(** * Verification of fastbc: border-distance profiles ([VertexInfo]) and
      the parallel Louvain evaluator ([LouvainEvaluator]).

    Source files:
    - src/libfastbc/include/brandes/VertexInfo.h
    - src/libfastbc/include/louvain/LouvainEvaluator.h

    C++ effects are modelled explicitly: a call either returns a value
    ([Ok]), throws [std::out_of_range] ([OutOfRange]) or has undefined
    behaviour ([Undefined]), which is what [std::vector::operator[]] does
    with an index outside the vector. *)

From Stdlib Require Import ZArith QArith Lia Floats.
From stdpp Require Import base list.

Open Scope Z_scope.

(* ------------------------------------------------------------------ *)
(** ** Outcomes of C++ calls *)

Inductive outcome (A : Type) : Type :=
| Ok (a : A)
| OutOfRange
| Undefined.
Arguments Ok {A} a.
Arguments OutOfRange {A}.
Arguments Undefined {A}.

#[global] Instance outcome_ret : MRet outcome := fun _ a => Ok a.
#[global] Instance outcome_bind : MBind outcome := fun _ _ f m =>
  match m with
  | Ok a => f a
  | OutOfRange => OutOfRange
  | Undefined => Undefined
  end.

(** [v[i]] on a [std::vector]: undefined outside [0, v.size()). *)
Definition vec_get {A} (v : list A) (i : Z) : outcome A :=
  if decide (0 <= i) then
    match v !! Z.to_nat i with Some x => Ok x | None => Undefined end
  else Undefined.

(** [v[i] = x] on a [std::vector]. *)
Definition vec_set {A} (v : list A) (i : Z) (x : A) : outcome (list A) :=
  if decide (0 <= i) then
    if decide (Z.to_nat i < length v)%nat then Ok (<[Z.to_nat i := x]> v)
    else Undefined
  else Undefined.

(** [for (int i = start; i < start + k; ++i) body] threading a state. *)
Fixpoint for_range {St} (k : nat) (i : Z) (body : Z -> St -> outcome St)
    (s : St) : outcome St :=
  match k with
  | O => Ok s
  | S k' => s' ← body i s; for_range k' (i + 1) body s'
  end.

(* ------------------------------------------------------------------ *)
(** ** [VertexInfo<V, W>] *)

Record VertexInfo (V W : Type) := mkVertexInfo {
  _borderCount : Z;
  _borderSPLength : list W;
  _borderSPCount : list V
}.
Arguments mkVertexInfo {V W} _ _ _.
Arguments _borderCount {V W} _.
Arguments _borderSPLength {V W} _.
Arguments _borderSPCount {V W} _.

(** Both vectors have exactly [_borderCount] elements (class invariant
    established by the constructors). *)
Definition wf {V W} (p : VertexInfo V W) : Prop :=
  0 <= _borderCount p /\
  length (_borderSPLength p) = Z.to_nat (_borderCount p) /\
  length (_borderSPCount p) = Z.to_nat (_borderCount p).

====================

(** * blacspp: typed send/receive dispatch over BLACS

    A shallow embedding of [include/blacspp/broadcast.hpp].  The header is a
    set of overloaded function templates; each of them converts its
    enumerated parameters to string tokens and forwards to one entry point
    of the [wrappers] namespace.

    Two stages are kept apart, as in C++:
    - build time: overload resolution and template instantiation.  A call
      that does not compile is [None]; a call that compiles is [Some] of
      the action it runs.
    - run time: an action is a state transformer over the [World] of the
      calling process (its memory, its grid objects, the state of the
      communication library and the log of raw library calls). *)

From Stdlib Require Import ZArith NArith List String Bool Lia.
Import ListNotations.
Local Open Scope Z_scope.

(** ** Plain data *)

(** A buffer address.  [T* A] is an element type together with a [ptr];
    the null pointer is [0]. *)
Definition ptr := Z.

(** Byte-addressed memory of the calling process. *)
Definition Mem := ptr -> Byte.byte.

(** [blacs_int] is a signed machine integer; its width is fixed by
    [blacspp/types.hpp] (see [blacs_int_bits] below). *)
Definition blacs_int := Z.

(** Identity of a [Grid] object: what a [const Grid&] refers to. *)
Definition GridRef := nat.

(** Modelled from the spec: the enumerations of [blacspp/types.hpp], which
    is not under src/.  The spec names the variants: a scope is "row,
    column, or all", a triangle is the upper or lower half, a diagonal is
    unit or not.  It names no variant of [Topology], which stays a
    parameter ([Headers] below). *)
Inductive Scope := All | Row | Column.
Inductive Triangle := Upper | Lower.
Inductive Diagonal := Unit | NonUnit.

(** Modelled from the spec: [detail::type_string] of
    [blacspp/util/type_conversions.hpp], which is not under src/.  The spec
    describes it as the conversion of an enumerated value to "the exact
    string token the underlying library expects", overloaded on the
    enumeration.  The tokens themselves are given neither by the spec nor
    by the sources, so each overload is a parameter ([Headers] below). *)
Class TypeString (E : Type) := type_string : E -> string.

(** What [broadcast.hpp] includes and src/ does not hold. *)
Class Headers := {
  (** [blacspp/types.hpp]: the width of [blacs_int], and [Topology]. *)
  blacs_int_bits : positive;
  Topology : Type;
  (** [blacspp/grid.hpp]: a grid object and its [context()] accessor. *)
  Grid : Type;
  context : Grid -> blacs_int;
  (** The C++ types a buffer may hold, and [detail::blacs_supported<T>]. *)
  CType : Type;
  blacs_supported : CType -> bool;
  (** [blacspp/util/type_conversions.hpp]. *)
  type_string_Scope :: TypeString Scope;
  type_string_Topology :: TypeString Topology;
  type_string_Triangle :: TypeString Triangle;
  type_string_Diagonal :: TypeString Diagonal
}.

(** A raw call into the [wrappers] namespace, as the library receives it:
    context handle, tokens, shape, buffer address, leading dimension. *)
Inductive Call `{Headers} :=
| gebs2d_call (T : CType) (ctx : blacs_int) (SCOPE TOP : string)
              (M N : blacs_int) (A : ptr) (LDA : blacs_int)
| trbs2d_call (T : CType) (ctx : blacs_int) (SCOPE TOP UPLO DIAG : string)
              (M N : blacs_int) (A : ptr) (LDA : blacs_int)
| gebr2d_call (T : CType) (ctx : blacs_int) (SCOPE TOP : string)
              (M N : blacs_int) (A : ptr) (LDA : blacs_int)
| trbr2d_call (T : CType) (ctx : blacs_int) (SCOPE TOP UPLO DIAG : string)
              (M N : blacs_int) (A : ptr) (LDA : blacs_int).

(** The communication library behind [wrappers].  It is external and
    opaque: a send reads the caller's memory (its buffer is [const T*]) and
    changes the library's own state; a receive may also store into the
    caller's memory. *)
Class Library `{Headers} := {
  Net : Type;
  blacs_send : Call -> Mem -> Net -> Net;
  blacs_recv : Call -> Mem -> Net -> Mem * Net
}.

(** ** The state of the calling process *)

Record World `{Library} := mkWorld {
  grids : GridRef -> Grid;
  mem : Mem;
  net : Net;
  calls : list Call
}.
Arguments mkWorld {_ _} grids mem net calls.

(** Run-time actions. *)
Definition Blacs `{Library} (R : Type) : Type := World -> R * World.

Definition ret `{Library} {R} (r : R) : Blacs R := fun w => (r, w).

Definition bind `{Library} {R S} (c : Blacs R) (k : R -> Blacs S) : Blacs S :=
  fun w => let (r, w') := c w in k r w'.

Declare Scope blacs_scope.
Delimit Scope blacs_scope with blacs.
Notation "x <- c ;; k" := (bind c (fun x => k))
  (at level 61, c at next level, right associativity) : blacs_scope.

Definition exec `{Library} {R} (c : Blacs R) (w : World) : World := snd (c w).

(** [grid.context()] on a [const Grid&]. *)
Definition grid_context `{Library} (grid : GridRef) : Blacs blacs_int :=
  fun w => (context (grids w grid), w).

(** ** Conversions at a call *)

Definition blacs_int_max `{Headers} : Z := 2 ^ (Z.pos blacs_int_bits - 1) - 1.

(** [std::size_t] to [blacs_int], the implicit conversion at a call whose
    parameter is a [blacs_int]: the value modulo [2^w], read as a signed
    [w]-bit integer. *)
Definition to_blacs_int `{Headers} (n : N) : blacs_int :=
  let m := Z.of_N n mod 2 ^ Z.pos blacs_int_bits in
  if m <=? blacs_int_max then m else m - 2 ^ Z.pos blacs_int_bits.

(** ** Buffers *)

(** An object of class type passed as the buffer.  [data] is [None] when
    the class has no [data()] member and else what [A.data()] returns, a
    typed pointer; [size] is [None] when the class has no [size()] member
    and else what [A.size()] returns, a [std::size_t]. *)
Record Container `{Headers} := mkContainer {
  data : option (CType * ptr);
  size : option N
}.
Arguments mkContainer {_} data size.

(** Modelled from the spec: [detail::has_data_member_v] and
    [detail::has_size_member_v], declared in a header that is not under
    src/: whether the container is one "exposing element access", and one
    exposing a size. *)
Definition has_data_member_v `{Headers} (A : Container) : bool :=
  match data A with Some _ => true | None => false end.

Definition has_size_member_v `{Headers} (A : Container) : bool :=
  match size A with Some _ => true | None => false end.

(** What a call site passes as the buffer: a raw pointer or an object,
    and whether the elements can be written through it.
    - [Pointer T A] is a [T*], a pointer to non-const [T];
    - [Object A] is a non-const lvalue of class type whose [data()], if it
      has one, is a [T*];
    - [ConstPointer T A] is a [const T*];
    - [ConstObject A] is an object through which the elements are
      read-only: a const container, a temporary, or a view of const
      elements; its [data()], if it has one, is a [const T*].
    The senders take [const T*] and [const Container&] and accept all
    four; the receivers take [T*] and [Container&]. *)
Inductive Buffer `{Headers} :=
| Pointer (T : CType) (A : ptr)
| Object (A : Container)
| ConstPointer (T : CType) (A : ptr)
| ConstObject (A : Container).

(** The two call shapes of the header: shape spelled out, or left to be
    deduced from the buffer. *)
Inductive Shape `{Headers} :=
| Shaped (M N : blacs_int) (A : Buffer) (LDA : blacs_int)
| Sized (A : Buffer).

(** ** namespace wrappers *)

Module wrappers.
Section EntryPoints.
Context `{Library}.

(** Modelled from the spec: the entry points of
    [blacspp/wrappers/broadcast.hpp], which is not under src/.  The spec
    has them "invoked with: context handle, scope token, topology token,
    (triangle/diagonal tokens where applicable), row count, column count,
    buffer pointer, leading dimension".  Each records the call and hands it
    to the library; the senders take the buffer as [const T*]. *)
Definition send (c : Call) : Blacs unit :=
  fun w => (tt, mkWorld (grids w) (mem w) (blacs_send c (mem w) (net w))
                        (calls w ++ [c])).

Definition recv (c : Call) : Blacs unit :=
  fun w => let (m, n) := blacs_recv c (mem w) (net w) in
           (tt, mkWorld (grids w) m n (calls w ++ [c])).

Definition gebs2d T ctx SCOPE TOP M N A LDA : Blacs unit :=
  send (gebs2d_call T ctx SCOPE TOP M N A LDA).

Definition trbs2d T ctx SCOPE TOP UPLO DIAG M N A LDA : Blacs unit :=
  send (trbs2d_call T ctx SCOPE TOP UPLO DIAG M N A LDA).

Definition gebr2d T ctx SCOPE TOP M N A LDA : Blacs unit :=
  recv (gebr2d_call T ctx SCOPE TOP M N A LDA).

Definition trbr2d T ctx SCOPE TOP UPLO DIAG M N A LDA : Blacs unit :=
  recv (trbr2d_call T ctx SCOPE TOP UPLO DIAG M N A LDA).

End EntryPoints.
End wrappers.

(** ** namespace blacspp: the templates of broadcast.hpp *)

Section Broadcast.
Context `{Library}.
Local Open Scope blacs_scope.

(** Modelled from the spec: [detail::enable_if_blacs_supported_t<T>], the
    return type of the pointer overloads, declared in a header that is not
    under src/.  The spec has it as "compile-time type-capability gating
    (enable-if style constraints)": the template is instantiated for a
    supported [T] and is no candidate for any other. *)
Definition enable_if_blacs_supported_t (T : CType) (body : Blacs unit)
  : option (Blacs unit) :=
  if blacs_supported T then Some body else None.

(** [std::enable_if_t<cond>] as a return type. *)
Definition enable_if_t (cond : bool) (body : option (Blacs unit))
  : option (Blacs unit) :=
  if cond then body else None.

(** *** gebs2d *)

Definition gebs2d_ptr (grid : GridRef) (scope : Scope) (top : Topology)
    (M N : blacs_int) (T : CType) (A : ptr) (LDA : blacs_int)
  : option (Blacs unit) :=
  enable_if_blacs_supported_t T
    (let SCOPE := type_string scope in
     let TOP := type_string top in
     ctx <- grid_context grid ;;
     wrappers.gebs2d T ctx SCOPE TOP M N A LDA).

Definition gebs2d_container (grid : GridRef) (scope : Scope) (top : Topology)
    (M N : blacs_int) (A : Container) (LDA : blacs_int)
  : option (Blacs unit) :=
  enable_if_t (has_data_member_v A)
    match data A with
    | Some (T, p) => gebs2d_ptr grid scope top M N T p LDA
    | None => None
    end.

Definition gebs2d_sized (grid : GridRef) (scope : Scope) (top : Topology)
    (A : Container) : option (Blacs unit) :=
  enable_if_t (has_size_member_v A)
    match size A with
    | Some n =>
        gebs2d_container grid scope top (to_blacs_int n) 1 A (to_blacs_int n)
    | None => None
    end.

====================

TASK ITEM ▸
Give again exactly, and only, the lines above starting at the one with "fun w => let (m, n)" and ending at the one with "(A : Container) : option".

RESPONSE ▸
  fun w => let (m, n) := blacs_recv c (mem w) (net w) in
           (tt, mkWorld (grids w) m n (calls w ++ [c])).

Definition gebs2d T ctx SCOPE TOP M N A LDA : Blacs unit :=
  send (gebs2d_call T ctx SCOPE TOP M N A LDA).

Definition trbs2d T ctx SCOPE TOP UPLO DIAG M N A LDA : Blacs unit :=
  send (trbs2d_call T ctx SCOPE TOP UPLO DIAG M N A LDA).

Definition gebr2d T ctx SCOPE TOP M N A LDA : Blacs unit :=
  recv (gebr2d_call T ctx SCOPE TOP M N A LDA).

Definition trbr2d T ctx SCOPE TOP UPLO DIAG M N A LDA : Blacs unit :=
  recv (trbr2d_call T ctx SCOPE TOP UPLO DIAG M N A LDA).

End EntryPoints.
End wrappers.

(** ** namespace blacspp: the templates of broadcast.hpp *)

Section Broadcast.
Context `{Library}.
Local Open Scope blacs_scope.

(** Modelled from the spec: [detail::enable_if_blacs_supported_t<T>], the
    return type of the pointer overloads, declared in a header that is not
    under src/.  The spec has it as "compile-time type-capability gating
    (enable-if style constraints)": the template is instantiated for a
    supported [T] and is no candidate for any other. *)
Definition enable_if_blacs_supported_t (T : CType) (body : Blacs unit)
  : option (Blacs unit) :=
  if blacs_supported T then Some body else None.

(** [std::enable_if_t<cond>] as a return type. *)
Definition enable_if_t (cond : bool) (body : option (Blacs unit))
  : option (Blacs unit) :=
  if cond then body else None.

(** *** gebs2d *)

Definition gebs2d_ptr (grid : GridRef) (scope : Scope) (top : Topology)
    (M N : blacs_int) (T : CType) (A : ptr) (LDA : blacs_int)
  : option (Blacs unit) :=
  enable_if_blacs_supported_t T
    (let SCOPE := type_string scope in
     let TOP := type_string top in
     ctx <- grid_context grid ;;
     wrappers.gebs2d T ctx SCOPE TOP M N A LDA).

Definition gebs2d_container (grid : GridRef) (scope : Scope) (top : Topology)
    (M N : blacs_int) (A : Container) (LDA : blacs_int)
  : option (Blacs unit) :=
  enable_if_t (has_data_member_v A)
    match data A with
    | Some (T, p) => gebs2d_ptr grid scope top M N T p LDA
    | None => None
    end.

Definition gebs2d_sized (grid : GridRef) (scope : Scope) (top : Topology)
    (A : Container) : option (Blacs unit) :=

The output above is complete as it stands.